2007’de ise ABD’deki emlak krizinin küresel bir şekilde patlayacağını haber vermiş.
Bu yılın Şubat ayında ise Türkiye’deki krizi anlatan bir yazı kaleme almış.
Yazının başlığı aynen şöyle:
“Gelecek Küresel Borç Krizi Türkiye’den Başlayacak”
Daily Reckoning isimli bağımsız ekonomik yorum sitesindeki yazının başlığının İngilizcesi: “Turkey Will Be Ground Zero in the Next Global Debt Crisis”
Rickards, yazısında Türkiye’nin yükselen piyasa (emerging market) olarak büyük sükse yaptığını, ucuz dolardan yararlanarak uzun süre büyüdüğünü ve ancak gelinen noktada çökeceğini bildirmiş.
Bugünden tam 2 ay önceki yazının bir paragrafını alırsam me demek istediğini çok net anlatmış olurum:
“Ancak bu başarı hikayesinin bir de karanlık tarafı var. Türkiye’nin dolar ağırlıklı dış borçları o kadar yüksek ki, ABD’de dolar faizlerinin artması ve küresel ekonomik yavaşlamanın başlamasıyla birleşince, bu durum çok hızlı biçimde, Türkiye’nin gelecek küresel borç krizinde, kömür madenindeki kanarya rolünü oynamasını getirecektir”

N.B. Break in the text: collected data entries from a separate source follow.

(** * useBacklinkRecommendations: the recommendation pipeline of WikiFlow

    A shallow embedding of the hook [useBacklinkRecommendations] and of its
    operation [getRecommendations]: source-article sampling, link fan-out,
    candidate merge, Fisher-Yates shuffle, summary resolution and the
    loading / error state around them. *)

From Stdlib Require Import ZArith QArith Qround.
From Stdlib Require DecimalString Qcanon.
From stdpp Require Import gmap strings list.

Local Open Scope Z_scope.

(** ** Data model *)

(** An entry of the visited history, as returned by [useVisitedArticles]. *)
Record VisitedArticle := {
  v_title : string;
  visitedAt : Z
}.

(** Modelled from the spec: the type [RecommendationItem] of
    [@/types/components] is not part of the sources at hand; the spec gives
    it as [{ title, displaytitle?, description?, extract?, thumbnail?, pageid? }].
    An absent optional field ([undefined]) is [None]. *)
Record RecommendationItem := {
  title : string;
  displaytitle : option string;
  description : option string;
  extract : option string;
  thumbnail : option string;
  pageid : option Z
}.

(** The [article] record of a summary response; [getRecommendations] reads
    exactly these six fields of it. *)
Record ArticleSummary := {
  s_title : string;
  s_displaytitle : option string;
  s_description : option string;
  s_extract : option string;
  s_thumbnail : option string;
  s_pageid : option Z
}.

(** Keys under which the query client caches a request:
    [['article-backlinks', t]], [['article-links', t]] and [['article', t]]. *)
Inductive QueryKey :=
| article_backlinks (t : string)
| article_links (t : string)
| article (t : string).

(** How a promise settles. *)
Inductive Settled (A : Type) :=
| Fulfilled (a : A)
| Rejected.
Arguments Fulfilled {A} a.
Arguments Rejected {A}.

(** What a link query resolves to at run time: an array of titles, or a value
    that [for ... of] cannot iterate (the static type [string[]] is erased). *)
Inductive LinkPayload :=
| Titles (l : list string)
| NotIterable.

(** The injected fetchers, seen through [queryClient.fetchQuery]: one settled
    result per key.  A summary query resolves to [response.article], which may
    be absent ([None]). *)
Record Api := {
  fetchArticleBacklinks : string -> Settled LinkPayload;
  fetchArticleLinks : string -> Settled LinkPayload;
  fetchArticleSummary : string -> Settled (option ArticleSummary)
}.

(** Whether a fraction is a binary64 number, for a fraction of the unit
    interval: in lowest terms it is [m / 2^k] with [m < 2^53] and
    [k <= 1074]. *)
Definition binary64 (q : Q) : bool :=
  let m := Qnum (Qred q) in
  let d := Zpos (Qden (Qred q)) in
  (d =? 2 ^ Z.log2 d) && (Z.log2 d <=? 1074) && (m <? 2 ^ 53).

(** A value of [Math.random()]: a binary64 number in the half-open unit
    interval, written as the fraction it is. *)
Record UnitDraw := {
  draw : Q;
  draw_in_unit : Qle_bool 0 draw && negb (Qle_bool 1 draw) && binary64 draw = true
}.

(** The ambient random source: the value of the [k]-th call of [Math.random]. *)
Definition RandomSource := nat -> UnitDraw.

(** [p / 2^d] rounded to the nearest integer, a tie going to the even one. *)
Definition round_half_even (p d : Z) : Z :=
  let q := p / 2 ^ d in
  let rest := p mod 2 ^ d in
  let half := 2 ^ (d - 1) in
  if rest <? half then q
  else if half <? rest then q + 1
  else if Z.even q then q else q + 1.

(** What a binary64 operation makes of the exact result [p * 2^e], [0 <= p],
    written on [p]: a value of at most 53 bits is kept, a longer one loses
    its low bits, rounded to nearest, ties to even.  (The product of a draw by
    an array length is not subnormal once it needs rounding, and it is far
    from overflow.) *)
Definition round53 (p : Z) : Z :=
  if p <? 2 ^ 53 then p
  else let d := Z.log2 p - 52 in round_half_even p d * 2 ^ d.

(** [Math.floor(r * n)] for a draw [r] and a size [n] (an array length, which
    binary64 holds exactly).  With [r = m / 2^k] in lowest terms the exact
    product is [m * n / 2^k]; the multiplication rounds it to binary64, and
    the floor is taken of the rounded product. *)
Definition floor_scaled (r : UnitDraw) (n : nat) : nat :=
  let m := Qnum (Qred (draw r)) in
  let k := Z.log2 (Zpos (Qden (Qred (draw r)))) in
  Z.to_nat (round53 (m * Z.of_nat n) / 2 ^ k).

(** [r > 0.5] *)
Definition above_half (r : UnitDraw) : bool :=
  negb (Qle_bool (draw r) (1 # 2)).

(** [Math.ceil(limit / 2)] *)
Definition ceil_half (limit : Z) : Z := Qceiling (limit # 2).

(** [arr.slice(0, limit)]: a negative end counts from the end of the array. *)
Definition slice0 {A} (arr : list A) (limit : Z) : list A :=
  if decide (limit < 0)
  then take (Z.to_nat (Z.of_nat (length arr) + limit)) arr
  else take (Z.to_nat limit) arr.

(** The destructuring swap [[a[i], a[j]] = [a[j], a[i]]]: both reads happen
    first, then [a[i]] and [a[j]] are written in that order. *)
Definition swap {A} (a : list A) (i j : nat) : list A :=
  match a !! j, a !! i with
  | Some aj, Some ai => <[j:=ai]> (<[i:=aj]> a)
  | _, _ => a
  end.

“Kömür madenindeki kanarya” bilirsiniz, madencilerin zehirli gaz sızıntısına karşı uyarı önlemi olarak kullandığı bir hayvancık. Kanarya küçük ve zayıf olduğu için gazdan hemen ölür ve madencilerin kaçması için gereken zamanı onlara kazandırır.
Rickards, krizde Türkiye Cumhurbaşkanı Recep Tayyip Erdoğan’ın otokratik rolünü de vurgulayıp, onu geçmişteki Arjantin Cumhurbaşkanı Juan Peron’a benzetiyor.

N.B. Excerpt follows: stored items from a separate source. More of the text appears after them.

Definition handle_request (request : Request) : M W Response :=
  try_except
    (let* validity := lift (validate_request request) in
     let '(is_valid, error_message) := validity in
     if negb is_valid then
       ret {| http_status := 400;
              payload := dict [("status", JStr "error");
                               ("message", opt_str error_message)] |}
     else
       try_except
         (let* data := lift (request_json request) in
          let* response := wait_for (handle_mcp_message py jira config data) in
          ret {| http_status := 200; payload := response |})
         (fun e =>
            if is_timeout e
            then ret {| http_status := 504; payload := error_envelope "Request timed out" |}
            else raise e))
    (fun e => ret {| http_status := 500;
                     payload := error_envelope "An unexpected error occurred" |}).

End Boundary.

(** ** Observations on envelopes, messages and logs *)

Definition has_key (k : string) (d : gmap string json) : bool :=
  bool_decide (is_Some (d !! k)).

(** An envelope of the shape [{status, data | message}]: the status is
    ["success"] or ["error"], exactly one of [data] and [message] is there,
    and an error carries [message]. *)
Definition envelope_ok (env : json) : bool :=
  match env with
  | JDict d =>
      match d !! "status" with
      | Some (JStr st) =>
          if String.eqb st "error" then has_key "message" d && negb (has_key "data" d)
          else if String.eqb st "success" then xorb (has_key "data" d) (has_key "message" d)
          else false
      | _ => false
      end
  | _ => false
  end.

Türkiye’nin ABD’den uzaklaşıp, Avrasya’ya yanaşmasını da Batılı bir gözle riski artırıcı unsur olarak uzun uzun anlatıyor.
Yazısının sonunda Türkiye’deki durumun 1997 Tayland ve 1998 Rusya’ya benzediğini belirtiyor.
Biliyorsunuz 1997 Asya krizi Tayland ile başlamıştı, ardından 1998’de Rusya’ya da sıçramıştı.
RICKARDS’IN TRUMP’A MEKTUBU
İşte 2 ay önce bunları yazan Rickards, şimdi de ABD Başkanı Trump’a doğrudan bir mektup kaleme aldı.
Rickards, Trump’ı göndermek isteyen küresel elitin 1 Temmuz 2018 itibarıyla devasa bir krize hazırlandığını vurguluyor.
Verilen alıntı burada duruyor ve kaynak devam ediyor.